● **Records provided**
#####

(* ===== verification/RuleTheorems.v ===== *)
(** * RuleTheorems: what the stateful rules report

    Totality and memory bounds over any event sequence; the brute-force rule
    against a per-source reference; the order-independence of the rules that
    pair two events. *)
From stdpp Require Import base gmap strings list sorting.
From Stdlib Require Import ZArith Lia Ascii FunctionalExtensionality.
From S2P Require Import Prelude Bounded Sliding Str Text Float Schema LdTrust Stateless RuleState RuleEngine RuleSafety.

(** ** Every event *)

Section Dispatch.
Variable show_ip : IpAddr -> string.
Variable lower : string -> string.
Variable show_secs : f64 -> string.
Variable read_proc_comm : Z -> option string.

Definition no_alerts (c : Rules unit) : Rules (list Alert) := c ~; r_ret [].

(** The handler the agent calls for an event. *)
Definition rule_handler (event : Event) : Rules (list Alert) :=
  match event with
  | Event_Exec e => on_exec lower show_secs read_proc_comm e
  | Event_FileOpen e => on_file_open read_proc_comm e
  | Event_FileQuarantine e => no_alerts (on_file_quarantine lower e)
  | Event_Connect e => on_connect show_ip e
  | Event_NetworkFlow e => on_network_flow show_ip e
  | Event_ListenPort e => on_listen_port show_ip e
  | Event_Auth e => on_auth show_ip e
  | Event_FileDelete e => on_file_delete e
  | Event_FileRename e => on_file_rename e
  | Event_FileWrite e => no_alerts (on_file_write e)
  | Event_MemfdCreate e => on_memfd_create e
  | _ => r_ret []
  end.

Fixpoint rules_run (es : list Event) : Rules (list Alert) :=
  match es with
  | [] => r_ret []
  | e :: es => a <~ rule_handler e; b <~ rules_run es; r_ret (a ++ b)
  end.

Lemma runs_handler e : runs 5 (rule_handler e).
Proof.
  assert (forall c, runs 1 c -> runs 5 (no_alerts c)) as Hno.
  { intros c Hc. apply (runs_weaken 1); [lia|]. unfold no_alerts.
    eapply runs_bind_budget; [exact Hc|lia|]. intros. apply runs_leaf. lia. }
  unfold rule_handler. destruct e; try (apply runs_leaf; lia); try apply Hno.
  all: first [apply runs_on_file_quarantine | apply runs_on_file_write | apply runs_on_exec
    | apply (runs_weaken 4); [lia|first [apply runs_on_file_open | apply runs_on_file_rename]]
    | apply (runs_weaken 2); [lia|first [apply runs_on_connect | apply runs_on_network_flow | apply runs_on_listen_port
        | apply runs_on_file_delete]]
    | apply (runs_weaken 1); [lia|first [apply runs_on_auth | apply runs_on_memfd_create]]].
Qed.

Lemma runs_all es : runs (5 * Z.of_nat (length es)) (rules_run es).
Proof.
  induction es as [|e es IH]; [apply runs_ret|]. cbn [rules_run length].
  replace (5 * Z.of_nat (S (length es))) with (5 + (5 * Z.of_nat (length es) + 0)) by lia.
  apply runs_bind; [lia|apply runs_handler|]. intros a. apply runs_bind; [lia|done|]. intros b. apply runs_ret.
Qed.
End Dispatch.

Lemma fresh_room {K V} `{Countable K} `{ValOk V} c :
  1 <= c -> bm_room U64_MAX c (mkBounded ∅ c 0 0 : BoundedMap K V).
Proof.
  intros Hc. split_and!; [|cbn; lia|done|].
  - exists []. apply (bm_abs_new c). unfold bm_new. case_bool; [done|lia].
  - intros k v Hv. unfold bm_peek in Hv. cbn in Hv. by rewrite lookup_empty in Hv.
Qed.

(** What [RuleState::new] builds. *)
Definition fresh {K V} `{Countable K} (c : Z) : BoundedMap K V := mkBounded ∅ c 0 0.
Definition fresh_rules : RuleState :=
  mkRules (fresh PID_COMM_CAP) (fresh PID_COMM_CAP) (fresh RECENT_WRITES_CAP) (fresh RECENT_WRITES_CAP)
  (fresh COUNTER_CAP) (fresh COUNTER_CAP) (fresh COUNTER_CAP) (fresh COUNTER_CAP) (fresh COUNTER_CAP)
  (fresh COUNTER_CAP) (fresh CREATE_UNLINK_PID_CAP) (fresh CREATE_UNLINK_PID_CAP) (fresh COUNTER_CAP)
  (fresh COUNTER_CAP) (fresh COUNTER_CAP) (fresh COUNTER_CAP) (fresh COUNTER_CAP) (fresh COUNTER_CAP)
  (fresh PID_COMM_CAP) (fresh PID_COMM_CAP) None [].

Lemma RuleState_new_eq : RuleState_new = Some fresh_rules.
Proof. reflexivity. Qed.

Lemma fresh_rules_ok : rs_ok U64_MAX fresh_rules.
Proof. unfold rs_ok. cbn. split_and!; apply fresh_room; vm_compute; discriminate. Qed.

Lemma RuleState_new_ok : exists s, RuleState_new = Some s /\ rs_ok U64_MAX s /\
  forall k : string * string, bm_peek k (auth_failures s) = None.
Proof. exists fresh_rules. split; [done|]. split; [apply fresh_rules_ok|done]. Qed.

(** ** The brute-force rule *)

(** The reference for one key: the failures so far, and the last alert. *)
Definition burst_step (w threshold : Z) (st : list Z * option Z) (ts : Z) : bool * (list Z * option Z) :=
  let h := st.1 ++ [ts] in
  let fire := (threshold <=? Z.of_nat (length (in_window w ts h))) && negb (alert_in_window st.2 ts w) in
  (fire, (h, if fire then Some ts else st.2)).
Definition burst_run (w threshold : Z) (tss : list Z) : list Z * option Z :=
  foldl (fun st ts => (burst_step w threshold st ts).2) ([], None) tss.

Lemma burst_run_history w th tss : (burst_run w th tss).1 = tss.
Proof.
  induction tss as [|ts tss IH] using rev_ind; [done|]. unfold burst_run. rewrite foldl_app. cbn [foldl].
  fold (burst_run w th tss). unfold burst_step. cbn [fst snd]. by rewrite IH.
Qed.

(** A counter that has recorded the history [st.1] and alerted at [st.2]. *)
Definition counter_of (w : Z) (st : list Z * option Z) (c : SlidingCounter) : Prop :=
  timestamps c = timestamps (counter_run w st.1) /\ last_alert_ns c = st.2.

Lemma record_timestamps ts w c c' :
  timestamps c = timestamps c' ->
  (SlidingCounter_record ts w c).1 = (SlidingCounter_record ts w c').1 /\
  timestamps (SlidingCounter_record ts w c).2 = timestamps (SlidingCounter_record ts w c').2.
Proof. intros E. unfold SlidingCounter_record. cbn. by rewrite E. Qed.

(** The record-and-alert step of a counter is the reference's step. *)
Lemma count_and_alert_burst w th ts st c :
  0 <= w -> th <= 256 -> StronglySorted Z.le (st.1 ++ [ts]) -> counter_of w st c ->
  ((count_and_alert ts w th c).1).2 = (burst_step w th st ts).1 /\
  counter_of w (burst_step w th st ts).2 (count_and_alert ts w th c).2.
Proof.
  intros Hw Hth Hs [Et Ea]. destruct st as [h last]. cbn [fst snd] in *.
  destruct (record_timestamps ts w c (counter_run w h) Et) as [R1 R2].
  pose proof (counter_inv_count w h ts Hw Hs) as R3. rewrite <- R1 in R3.
  unfold count_and_alert, burst_step. cbn [fst snd].
  assert (last_alert_ns (SlidingCounter_record ts w c).2 = last) as R4 by done.
  destruct (SlidingCounter_record ts w c) as [n c']. cbn [fst snd] in *.
  assert (timestamps c' = timestamps (counter_run w (h ++ [ts]))) as R5.
  { rewrite R2. unfold counter_run. by rewrite foldl_app. }
  set (k := Z.of_nat (length (in_window w ts (h ++ [ts])))) in *.
  assert ((th <=? n) = (th <=? k)) as ->.
  { subst n. destruct (Z.leb_spec th (Z.min 256 k)), (Z.leb_spec th k); try done; lia. }
  destruct (th <=? k); cbn [andb fst snd]; [|split; [done|split; done]].
  unfold SlidingCounter_try_alert. rewrite R4. destruct (alert_in_window last ts w); cbn; split; done.
Qed.
(* ===== verification/CorrelatorRules.v ===== *)
(** * CorrelatorRules: the co-occurrence rules (src/crates/correlator/src/rules.rs)

    Each rule looks at the bus and may produce an alert.  Arguments: [log2], the
    platform's [f64::log2], and [show_ip], the display of an address.  The
    entropy sum runs over the letter counts in one fixed order; a hash map's own
    order can differ in the sum's last bit. *)
From stdpp Require Import base gmap strings list.
From Stdlib Require Import ZArith Lia Ascii.
From Stdlib Require String.
From S2P Require Import Prelude Str Text Float Schema Policy Correlator.

Record CorrelationAlert := mkAlert { ca_technique : string; ca_severity : Severity; ca_message : string }.

Definition is_network_connect (e : Event) : bool :=
  match e with
  | Event_Connect c => negb (is_address_selection_probe (is_unspecified (connect_daddr c)) (connect_dport c))
  | _ => false
  end.

Definition rule_spawn_connect (pid : Z) (generation : option Z) (bus : EventBus) : option CorrelationAlert :=
  let events := events_for_pid pid generation bus in
  if existsb is_exec events && existsb is_network_connect events
  then Some (mkAlert "T1059/T1071" Medium
               (cat ["pid="; show_u64 pid; ": spawn + network connection in the same time window"]))
  else None.

Definition PAYLOAD_EXTENSIONS : list string :=
  [".exe"; ".dll"; ".bat"; ".ps1"; ".vbs"; ".hta"; ".cmd"; ".scr"; ".msi"; ".jar"; ".js"; ".jse"].

(** [to_lowercase] maps no other letter onto the letters of these patterns. *)
Definition is_payload_file (p : string) : bool :=
  let p := to_ascii_lowercase p in
  existsb (fun x => ends_with x p) PAYLOAD_EXTENSIONS
  || existsb (fun x => str_contains x p) ["\temp\"; "\tmp\"; "\downloads\"; "\startup\"]
  || existsb (fun x => starts_with x p) ["/tmp/"; "/var/tmp/"; "/dev/shm/"]
  || str_contains "/downloads/" p.

Definition writes_payload_file (e : Event) : bool :=
  match e with Event_FileOpen f => is_file_write e && is_payload_file (file_open_path f) | _ => false end.

Definition rule_connect_filewrite (pid : Z) (generation : option Z) (bus : EventBus) : option CorrelationAlert :=
  let events := events_for_pid pid generation bus in
  if existsb is_network_connect events && existsb writes_payload_file events
  then Some (mkAlert "T1105" Medium
               (cat ["pid="; show_u64 pid;
                     ": network connection + file write in the same window — suspected staging"]))
  else None.

Definition rule_spawn_connect_filewrite (pid : Z) (generation : option Z) (bus : EventBus)
    : option CorrelationAlert :=
  let events := events_for_pid pid generation bus in
  if existsb is_exec events && existsb is_network_connect events && existsb writes_payload_file events
  then Some (mkAlert "T1105/T1059/T1071" High
               (cat ["pid="; show_u64 pid;
                     ": spawn + network connection + file write — complete dropper chain"]))
  else None.

Definition RESPAWN_THRESHOLD : Z := 3.

Definition rule_respawn_connect (pid : Z) (generation : option Z) (bus : EventBus) : option CorrelationAlert :=
  match last (events_for_pid pid generation bus) with
  | None => None
  | Some e =>
      let ppid := meta_ppid (Event_meta e) in
      let comm := meta_comm (Event_meta e) in
      let events := events_for_ppid_comm ppid (meta_parent_process_generation (Event_meta e)) comm bus in
      let spawn_count := Z.of_nat (length (List.filter is_exec events)) in
      if (RESPAWN_THRESHOLD <=? spawn_count) && existsb is_network_connect events
      then Some (mkAlert "T1059/T1071" Medium
                   (cat ["ppid="; show_u64 ppid; " comm="; comm; ": "; show_u64 spawn_count;
                         " spawns + network connection — automatic respawn with suspected beaconing"]))
      else None
  end.

Definition is_assembly (e : Event) : bool := match e with Event_AssemblyLoad _ => true | _ => false end.
Definition is_smb (e : Event) : bool := match e with Event_SmbConnect _ => true | _ => false end.
Definition the_assembly (e : Event) : option string :=
  match e with Event_AssemblyLoad a => Some (assembly_load_assembly_name a) | _ => None end.
Definition the_server (e : Event) : option string :=
  match e with Event_SmbConnect s => Some (smb_connect_server_name s) | _ => None end.

(** [find_map(..).map(|n| format!(..)).unwrap_or_default()]. *)
Definition optional_note (pre post : string) (o : option string) : string :=
  match o with Some n => cat [pre; n; post] | None => EmptyString end.

Definition rule_assembly_connect (pid : Z) (generation : option Z) (bus : EventBus) : option CorrelationAlert :=
  let events := events_for_pid pid generation bus in
  if existsb is_assembly events && existsb is_network_connect events
  then Some (mkAlert "T1055/T1620" High
               (cat ["pid="; show_u64 pid;
                     ": in-memory .NET assembly + network connection — suspected execute-assembly C2";
                     optional_note " (assembly: " ")" (head (omap the_assembly events))]))
  else None.

Definition rule_exec_smb (pid : Z) (generation : option Z) (bus : EventBus) : option CorrelationAlert :=
  let events := events_for_pid pid generation bus in
  if existsb is_exec events && existsb is_smb events
  then Some (mkAlert "T1021.002" Medium
               (cat ["pid="; show_u64 pid;
                     ": process spawn + SMB connection — suspected lateral movement";
                     optional_note " (server: " ")" (head (omap the_server events))]))
  else None.

Definition rule_assembly_smb (pid : Z) (generation : option Z) (bus : EventBus) : option CorrelationAlert :=
  let events := events_for_pid pid generation bus in
  if existsb is_assembly events && existsb is_smb events
  then Some (mkAlert "T1021.002/T1055" High
               (cat ["pid="; show_u64 pid;
                     ": in-memory .NET assembly + SMB connection — suspected fileless lateral movement";
                     optional_note " (assembly: " ")" (head (omap the_assembly events));
                     optional_note " → " "" (head (omap the_server events))]))
  else None.

(** ** DNS tunnelling *)

Definition DNS_TUNNEL_MIN_QUERIES : Z := 10.
Definition DNS_TUNNEL_LABEL_MIN_LEN : Z := 30.
Definition DNS_TUNNEL_LABEL_MIN_ENTROPY : f64 := f64_lit 35 10.

Definition char_counts (s : string) : gmap string Z :=
  foldl (fun m c => <[c := default 0 (m !! c) + 1]> m) ∅ (str_chars s).

(** [trim_end_matches('.')]. *)
Fixpoint trim_end_dots (s : string) : string :=
  match s with
  | EmptyString => EmptyString
  | String a r =>
      match trim_end_dots r with
      | EmptyString => if Ascii.eqb a "."%char then EmptyString else String a EmptyString
      | r => String a r
      end
  end.

Definition split_leftmost_label (query : string) : option (string * string) :=
  let labels := List.filter (fun l => negb (String.eqb l EmptyString)) (str_split "."%char (trim_end_dots query)) in
  match labels with
  | leftmost :: _ :: _ :: _ =>
      match rev labels with
      | b :: a :: _ => Some (leftmost, cat [a; "."; b])
      | _ => None
      end
  | _ => None
  end.

Section DnsRules.
Variable log2 : f64 -> f64.

Definition shannon_entropy (s : string) : f64 :=
  if String.eqb s EmptyString then f64_of_Z 0
  else
    let len := f64_of_Z (Z.of_nat (length (str_chars s))) in
    foldl (fun acc n => let p := f64_div (f64_of_Z n) len in
                        f64_add acc (f64_mul (Floats.SpecFloat.SFopp p) (log2 p)))
      (f64_of_Z 0) (map_to_list (char_counts s)).*2.

Definition is_tunnel_like_label (label : string) : bool :=
  (DNS_TUNNEL_LABEL_MIN_LEN <? str_len label)
  && f_gt (shannon_entropy (to_ascii_lowercase label)) DNS_TUNNEL_LABEL_MIN_ENTROPY.

(** One query's contribution to the per-parent label sets. *)
Definition note_query (acc : gmap string (gset string)) (e : Event) : gmap string (gset string) :=
  match e with
  | Event_DnsQuery dns =>
      match split_leftmost_label (dns_query_query dns) with
      | Some (label, parent) =>
          if is_tunnel_like_label label
          then <[parent := {[ to_ascii_lowercase label ]} ∪ default ∅ (acc !! parent)]> acc
          else acc
      | None => acc
      end
  | _ => acc
  end.

(** [into_iter().max_by_key(..)]: the last maximum in iteration order. *)
Fixpoint max_by_size (l : list (string * gset string)) : option (string * gset string) :=
  match l with
  | [] => None
  | x :: l => match max_by_size l with
              | Some y => if bool_decide (size (x.2) <= size (y.2))%nat then Some y else Some x
              | None => Some x
              end
  end.

Definition rule_dns_exfil (pid : Z) (generation : option Z) (bus : EventBus) : option CorrelationAlert :=
  let events := events_for_pid pid generation bus in
  match last events with
  | None => None
  | Some e =>
      let per_parent := foldl note_query ∅ events in
      match max_by_size (map_to_list per_parent) with
      | None => None
      | Some (parent, labels) =>
          let count := Z.of_nat (size labels) in
          if DNS_TUNNEL_MIN_QUERIES <=? count
          then Some (mkAlert "T1048.003/T1071.004" Medium
                       (cat ["pid="; show_u64 pid; " comm="; meta_comm (Event_meta e); ": "; show_u64 count;
                             " distinct high-entropy subdomains of "; parent;
                             " within the window — suspected DNS tunnelling / exfiltration"]))
          else None
      end
  end.
End DnsRules.

(** ** Web shells *)

Definition WEB_SERVER_COMMS : list string := ["nginx"; "apache2"; "httpd"; "lighttpd"; "php-cgi"].
Definition WEB_SERVER_COMM_PREFIXES : list string := ["php-fpm"].
Definition SHELL_NAMES : list string := ["sh"; "bash"; "dash"; "zsh"; "ash"].

Definition is_web_server_shell (exec : ExecEvent) : bool :=
  match exec_parent_comm exec with
  | None => false
  | Some parent =>
      let parent_is_web := existsb (String.eqb parent) WEB_SERVER_COMMS
                           || existsb (fun p => starts_with p parent) WEB_SERVER_COMM_PREFIXES in
      let name := default (exec_image_path exec) (last (str_split "/"%char (exec_image_path exec))) in
      parent_is_web && existsb (String.eqb name) SHELL_NAMES
  end.

Record WebShellCase := mkCase {
  ws_pid : Z; ws_generation : option Z; ws_timestamp_ns : Z; ws_alert : CorrelationAlert }.

Definition the_request (e : Event) : option HttpRequestEvent :=
  match e with Event_HttpRequest r => Some r | _ => None end.

Definition request_ts (r : HttpRequestEvent) : Z := meta_timestamp_ns (http_request_meta r).

(** [min_by_key]: the first minimum. *)
Fixpoint nearest_request (ts : Z) (rs : list HttpRequestEvent) : option HttpRequestEvent :=
  match rs with
  | [] => None
  | r :: rs => match nearest_request ts rs with
               | Some r' => if abs_diff (request_ts r') ts <? abs_diff (request_ts r) ts then Some r' else Some r
               | None => Some r
               end
  end.

(** The [Debug] text of the signature enum. *)
Definition show_signature (s : HttpSignature) : string :=
  match s with
  | HttpSignature_PathTraversal => "PathTraversal"
  | HttpSignature_SqlInjection => "SqlInjection"
  | HttpSignature_ScannerUserAgent => "ScannerUserAgent"
  | HttpSignature_WebshellLike => "WebshellLike"
  end.

Section WebRules.
Variable show_ip : IpAddr -> string.

Definition web_shell_case (requests : list HttpRequestEvent) (e : Event) : option WebShellCase :=
  match e with
  | Event_Exec exec =>
      if is_web_server_shell exec then
        let meta := Event_meta e in
        request ← nearest_request (meta_timestamp_ns meta) requests;
        let delta_s := abs_diff (request_ts request) (meta_timestamp_ns meta) / 1000000000 in
        let client := match http_request_client request with Some c => show_ip c | None => "unknown" end in
        let param := match http_request_evidence request with
                     | Some ev => cat [" param="; http_evidence_param ev] | None => EmptyString end in
        Some (mkCase (meta_pid meta) (meta_process_generation meta) (meta_timestamp_ns meta)
          (mkAlert "T1505.003" High
             (cat ["pid="; show_u64 (meta_pid meta); " comm="; meta_comm meta; " parent=";
                   default "?" (exec_parent_comm exec); ": shell spawned by a web server "; show_u64 delta_s;
                   "s from a "; show_signature (http_request_signature request); " request (";
                   default "?" (http_request_method request); " "; http_request_path request; param; ", status ";
                   show_u64 (http_request_status request); ", client "; client;
                   ") — suspected web shell or exploited web application"])))
      else None
  | _ => None
  end.

Definition rule_web_request_shell (bus : EventBus) : list WebShellCase :=
  let requests := omap the_request (bus_events bus) in
  if bool_decide (length requests = 0%nat) then [] else omap (web_shell_case requests) (bus_events bus).
End WebRules.
Lemma evaluate_once_per_window_witness :
  exists al e', evaluate id 7 (Some 1) 20 demo_dropper = (al, e') /\ "spawn_connect" ∈ al.*1 /\
    "spawn_connect" ∉ (evaluate id 7 (Some 1) 60 e').1.*1.
Proof.
  pose proof (evaluate_roomy id 7 (Some 1) 20 demo_dropper 6) as Hroom.
  destruct (evaluate id 7 (Some 1) 20 demo_dropper) as [al e'] eqn:E.
  exists al, e'. split; [done|].
  destruct (evaluate_once_per_window id 7 (Some 1) 20 demo_dropper al e') as [H1 H2];
    [apply fresh_map_roomy; unfold U64_MAX; lia|exact E|].
  assert ("spawn_connect" ∈ al.*1) as Hin.
  { rewrite H1. apply (bool_decide_unpack _). vm_compute. exact I. }
  split; [exact Hin|].
  apply (H2 e' 60 _ (evaluate id 7 (Some 1) 60 e').2); try done.
  - unfold evaluate in E. destruct (push_all _ _ _ _ _ _) as [o F]. injection E as _ <-. done.
  - apply Hroom; [lia|]. apply fresh_map_roomy; unfold U64_MAX; lia.
  - apply surjective_pairing.
Defined.

Lemma belief_of_entity_exact_witness :
  exists e', belief_or_insert (mkEntity 1 "a" None) 20 id demo_dropper = Some e' /\
    bm_peek (1, "a") (ce_beliefs e') = Some (mkStamped None (belief_new 20)).
Proof.
  destruct (belief_of_entity_exact (mkEntity 1 "a" None) 20 id demo_dropper) as (e' & H1 & _ & (g & H2 & _) & _);
    [apply fresh_map_ok; unfold U64_MAX; lia|unfold U64_MAX; cbn; lia|].
  exists e'. split; [exact H1|]. injection H1 as <-. vm_compute. reflexivity.
Defined.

#####

● **About this task**
When a line of the records has the word "Stdlib", pick it out and copy it.

● **Task answer**
From Stdlib Require Import ZArith Lia Ascii FunctionalExtensionality.
From Stdlib Require Import ZArith Lia Ascii.
From Stdlib Require String.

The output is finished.